ATLANTA — The boos rang loud, clear and angry the first two times Yasiel Puig's name

seeped through the loudspeakers at Turner Field Thursday.

The Atlanta Braves couldn't know it then, not with Game 1 of the National League Divisional Series still scoreless and not even two innings old, but Puig had them licked at that point.

The Dodgers young Cuban sensation was in their head, on their mind and hanging ominously in the air.

And that's how a lazy roller into centerfield became a triple, for all intents, a sacrifice fly turned into two runs and how a single player tilted the field and the NLDS decidedly into the Dodgers direction in one half inning of splendor.

On a night in which Clayton Kershaw wasn't close to being on top of his game and the unassuming Adrian Gonzalez discreetly dropped another hammer on someone, it was Puig who pointed the Dodgers in the right direction as they grabbed a 1-0 lead in this five-game series.

He did it subtly and inconspicuously.

He did it simply by showing up at Turner Field.

And then striking fear into the overly anxious Braves every time he turned up somewhere.

The more attention they paid him, the more doomed they were.

Those boos Atlanta serenaded Puig with during pregame introductions and as he strolled to home plate for the first postseason at-bat of his career?

Ample proof he was firmly planted in the domes of the home team.

All those throws to first base he elicited from Atlanta starter Kris Medlen after singling in the second inning?

Just more evidence he was messing with the Braves head, his speed and boldness on the basepaths an issue they were ill-equipped to deal with.

Not mentally, and certainly not in execution.

And it immediately showed.

Puig went first to third on a Juan Uribe single — after Medlen paid so much attention to him at first he lost track of his primary task of getting Uribe out.
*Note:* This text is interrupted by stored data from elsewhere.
Lemma due_after paid height msg w w' : dok w → finishes paid height (batch msg w) w w' →
  length (due msg w') = (length (due msg w) - Z.to_nat msg.(rd_Count))%nat.
Proof.
  intros Hok Hf. apply Nat2Z.inj. rewrite due_count, (finishes_pending _ _ _ _ _ Hf).
  rewrite map_sumZ_deletes; [|by apply batch_distinct|intros dr; by apply batch_waiting].
  rewrite <- due_count, <- count_filter. unfold batch.
  assert (∀ l : list DistributionRecord, (∀ dr, dr ∈ l → runner_wants msg.(rd_Name)
    msg.(rd_AuthorizedRunner) msg.(rd_Type) dr = true) → filter (λ dr, runner_wants msg.(rd_Name)
    msg.(rd_AuthorizedRunner) msg.(rd_Type) dr = true) l = l) as Hall.
  { induction l as [|x l IH]; [done|]. intros H. rewrite filter_cons_True by (apply H; by left).
    f_equal. apply IH. intros dr Hdr. apply H. by right. }
  rewrite Hall, length_take; [lia|]. intros dr Hdr.
  apply (sublist_subseteq _ _ (sublist_take _ _)) in Hdr. by apply list_elem_of_filter in Hdr as [? _].
Qed.

Lemma recipients_later paid height l w w' : finishes paid height l w w' → recipients_ok w →
  recipients_ok w'.
Proof.
  intros (Fp & _) Ha k dr. rewrite Fp. case_decide; [done|]. apply Ha.
Qed.
Lemma run_ok ctx msg w w' : RunDistribution ctx msg w = (Ok tt, w') → dok w → dok w'.
Proof. apply (keeps_ok _ _ _ _ (keeps_handler ctx (AMsgRunDistribution msg))). Qed.
Lemma runs_complete msg ctxs w : 0 < msg.(rd_Count) <= MaxRecordsPerBlock → dok w →
  recipients_ok w →
  ∃ w', forM (λ ctx, RunDistribution ctx msg) ctxs w = (Ok tt, w') ∧
    length (due msg w') = (length (due msg w) - length ctxs * Z.to_nat msg.(rd_Count))%nat.
Proof.
  intros Hc. revert w. induction ctxs as [|ctx ctxs IH]; intros w Hok Ha.
  - exists w. split; [done|]. simpl. lia.
  - destruct (run_run ctx msg w Hc Hok Ha) as (paid & w1 & Hrun & Hf & _).
    destruct (IH w1) as (w' & Hrest & Hlen);
      [by eapply run_ok|by eapply recipients_later|].
    exists w'. split.
    + unfold forM. simpl. rewrite (bind_run _ _ _ _ _ Hrun). exact Hrest.
    + rewrite Hlen, (due_after _ _ _ _ _ Hok Hf). simpl. lia.
Qed.

(** ** The coins the module owes *)
Definition treasury : AccAddress := NewModuleAddress ModuleName.
Definition promised (d : string) (dr : DistributionRecord) : Z := AmountOf dr.(dr_Coins) d.
(** The coins of the records that are not paid: pending and failed. *)
Definition owed (s : DispStore) (d : string) : Z :=
  map_sumZ (promised d) s.(ds_Pending) + map_sumZ (promised d) s.(ds_Failed).
Definition surplus w (d : string) : Z := balance w treasury d - owed (disp_of w) d.

Lemma promised_nonneg dr d : DistributionRecord_Validate dr = true → 0 <= promised d dr.
Proof.
  unfold DistributionRecord_Validate, promised, AmountOf. destruct (_ =? _)%nat; [done|].
  destruct (Coins_IsValid (dr_Coins dr)) eqn:Hv; [|done]. intros _.
  apply coins_valid in Hv as [_ Hv]. rewrite Forall_forall in Hv. apply sumZ_nonneg.
  intros c Hc. destruct (Hv c Hc) as [_ ?]. case_match; lia.
Qed.
Lemma old_nonneg p k s d : records_ok s → 0 <= old_value (promised d) (ds_Records p s) k.
Proof.
  intros Hr. unfold old_value. destruct (ds_Records p s !! k) as [dr|] eqn:E; simpl; [|lia].
  apply promised_nonneg. by eapply Hr.
Qed.

Lemma owed_settled b height dr s d : records_ok s → s.(ds_Pending) !! record_text dr = Some dr →
  owed (settled (outcome b) height dr s) d <= owed s d - (if b then promised d dr else 0).
Proof.
  intros Hr Hp. unfold owed. rewrite settled_pending, (map_sumZ_delete _ _ _ dr) by done.
  assert ((settled (outcome b) height dr s).(ds_Failed) = if b then s.(ds_Failed)
    else <[record_text dr := finished (outcome b) height dr]> s.(ds_Failed)) as ->
    by (unfold settled; rewrite outcome_prefix; by destruct b).
  destruct b; [lia|]. rewrite map_sumZ_insert.
  pose proof (old_nonneg RecordPrefixFailed (record_text dr) s d Hr) as Ho.
  change (ds_Records RecordPrefixFailed s) with (ds_Failed s) in Ho.
  change (promised d (finished (outcome false) height dr)) with (promised d dr). lia.
Qed.
Lemma owed_same s s' d : (∀ p, ds_Records p s' = ds_Records p s) → owed s' d = owed s d.
Proof.
  intros H. unfold owed. pose proof (H RecordPrefixPending) as H1.
  pose proof (H RecordPrefixFailed) as H2. simpl in *. by rewrite H1, H2.
Qed.
(* ===== verification/AnteSpec.v ===== *)
(** * AnteSpec: what a transaction must pay, and how strong a validator may become

    The fee a transaction must pay, message by message; the commission and the share of a
    validator in exact integers; and what a transaction that passes the whole chain of checks has
    been checked for. *)

From S2P Require Import Oracle BridgeWorld.
From S2P Require Import Prelude Sdk SdkRef Rat Bank Keepers Admin ClpTypes World Scenario ClpExec.
From S2P Require Import Ante AnteWorld.
Local Open Scope Z_scope.

(** ** Fees *)
Inductive charge := Free | HighCharge | TransferCharge | ProposalCharge | EitherCharge.
Definition charge_of (msg : Msg) : charge :=
  let url := ToLower msg.(MsgTypeURL) in
  let proposal := Contains url "submitproposal" || Contains url TypeMsgSubmitProposal in
  if high_fee_msg url then HighCharge
  else if Contains url "transfer" then if proposal then EitherCharge else TransferCharge
  else if proposal then ProposalCharge else Free.
Definition charged (proposalFee minFee : Z) (c : charge) : Z :=
  match c with
  | Free => minFee
  | HighCharge => high_fee
  | TransferCharge => if minFee <=? transfer_fee then transfer_fee else minFee
  | ProposalCharge => proposalFee
  | EitherCharge => if minFee <=? transfer_fee then transfer_fee else proposalFee
  end.
Definition required_fee (proposalFee : Z) (msgs : list Msg) : Z :=
  foldl (charged proposalFee) 0 (charge_of <$> msgs).

Lemma required_free fee msgs : Forall (λ m, charge_of m = Free) msgs → required_fee fee msgs = 0.
Proof.
  unfold required_fee. generalize 0. induction msgs as [|m l IH]; intros z Hl; [done|].
  apply Forall_cons in Hl as [Hm Hl]. simpl. rewrite Hm. by apply IH.
Qed.
(** Once a bound is reached it is kept by every message that does not charge less. *)
Lemma charges_keep b fee cs : ∀ z, b <= fee → b <= high_fee → b <= z → b <= foldl (charged fee) z cs.
Proof.
  induction cs as [|c cs IH]; intros z Hf Hh Hz; [done|]. simpl. apply IH; [done|done|].
  destruct c; simpl; try done; destruct (Z.leb_spec z transfer_fee); lia.
Qed.
Lemma charges_reach b c fee cs : b <= fee → b <= high_fee → (∀ z, b <= charged fee z c) → c ∈ cs →
  ∀ z, b <= foldl (charged fee) z cs.
Proof.
  intros Hf Hh Hc. induction cs as [|x cs IH]; [by intros ?%not_elem_of_nil|].
  intros [->|Hin]%elem_of_cons z; simpl; [by apply charges_keep|by apply IH].
Qed.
Then he darted home on Skip Schumaker's fly ball to center, which was just shallow enough for Jason Heyward to foolishly think he had a chance to gun Puig down at home.

Heyward's throw floated harmlessly wide of the mark, allowing Uribe to take second base and move into scoring position.

A.J. Ellis followed with a double to score Uribe — who would have still been at third had Puig not forced Heyward's hand with the errant throw home.

All of a sudden the Dodgers led 2-0.

But everyone in the park knew what the real score was.

Puig 2 Braves 0.

Needless to say, there were no more boos for Mr. Puig.

He didn't win the game all by himself — a gutty performance by Kershaw, who wasn't sharp, the steady bat of Gonzalez and the unpretentious production of catcher A.J. Ellis all contributed to the cause.

But it was Puig who set it all up — first by getting in the Braves head and then exploiting them once there.

Puig is not well liked around here, his instant burst onto the baseball scene last summer nearly costing Braves first baseman Freddie Freeman an All-Star spot.

The uncertainty the veteran Freeman might get pushed off the team by a complete unkown barely a month or so into his career didn't sit well in Atlanta — in the community or the Braves clubhouse.

That's why Puig was treated like a villain before and during Game 1, with Braves fans' unleashing a loud round of boos at the mere mention of his name.

But nothing screams I've got your attention quite like loud, irritated boos.

Turner Field thought it could get into Puig's head, but he flipped it on the Braves and was soon dancing around in theirs.

They'll soon learn underneath all that ostentation and grandiosity lays a proud competitor, and their anger didn't hurt him as much as it inspired him.

And to think, some people worried Puig might doom the Dodgers more than the Braves with his reckless base running and blatant disregard for the finer points of the game.

It's been an issue all year with Puig, whose youth and exuberance sometimes means the Dodgers swallowing one spoonful of sour for every three spoonfuls of sweet Puig comes up with.

No sense sugar coating it. He can be maddening sometimes.

And dangerous.

Why stop at second when third base is just 90 measly feet away, Puig's legs argue with his head, only to sometimes cost the Dodgers a potential run by getting thrown out.

Who needs to hit the cut-off man when I can throw a baseball from the right-field warning track to third base on a straight, explosive line, his volatile right arm sometimes convinces his common sense.

Only to miss the mark and allow an important run move into scoring position.

That was the worry heading into the postseason, right?

That the rougher edges of Puig might sabotage an inning or a game for the Dodgers?

And who knows, maybe the longer the Dodgers stick around the more inevitable that moment becomes.

But one game into his first postseason, he's already shown the kind of positive impact he can make.

And with the Dodgers down two starting outfielders in Matt Kemp and Andre Ethier, they desperately need him to keep it up.

Maybe the irresponsible Puig shows up in Game 2.

Maybe not.

This much we do know: The lethal Puig was dancing in the heads of the Braves Thursday.

And that was a great place to be if you're a Dodgers fan.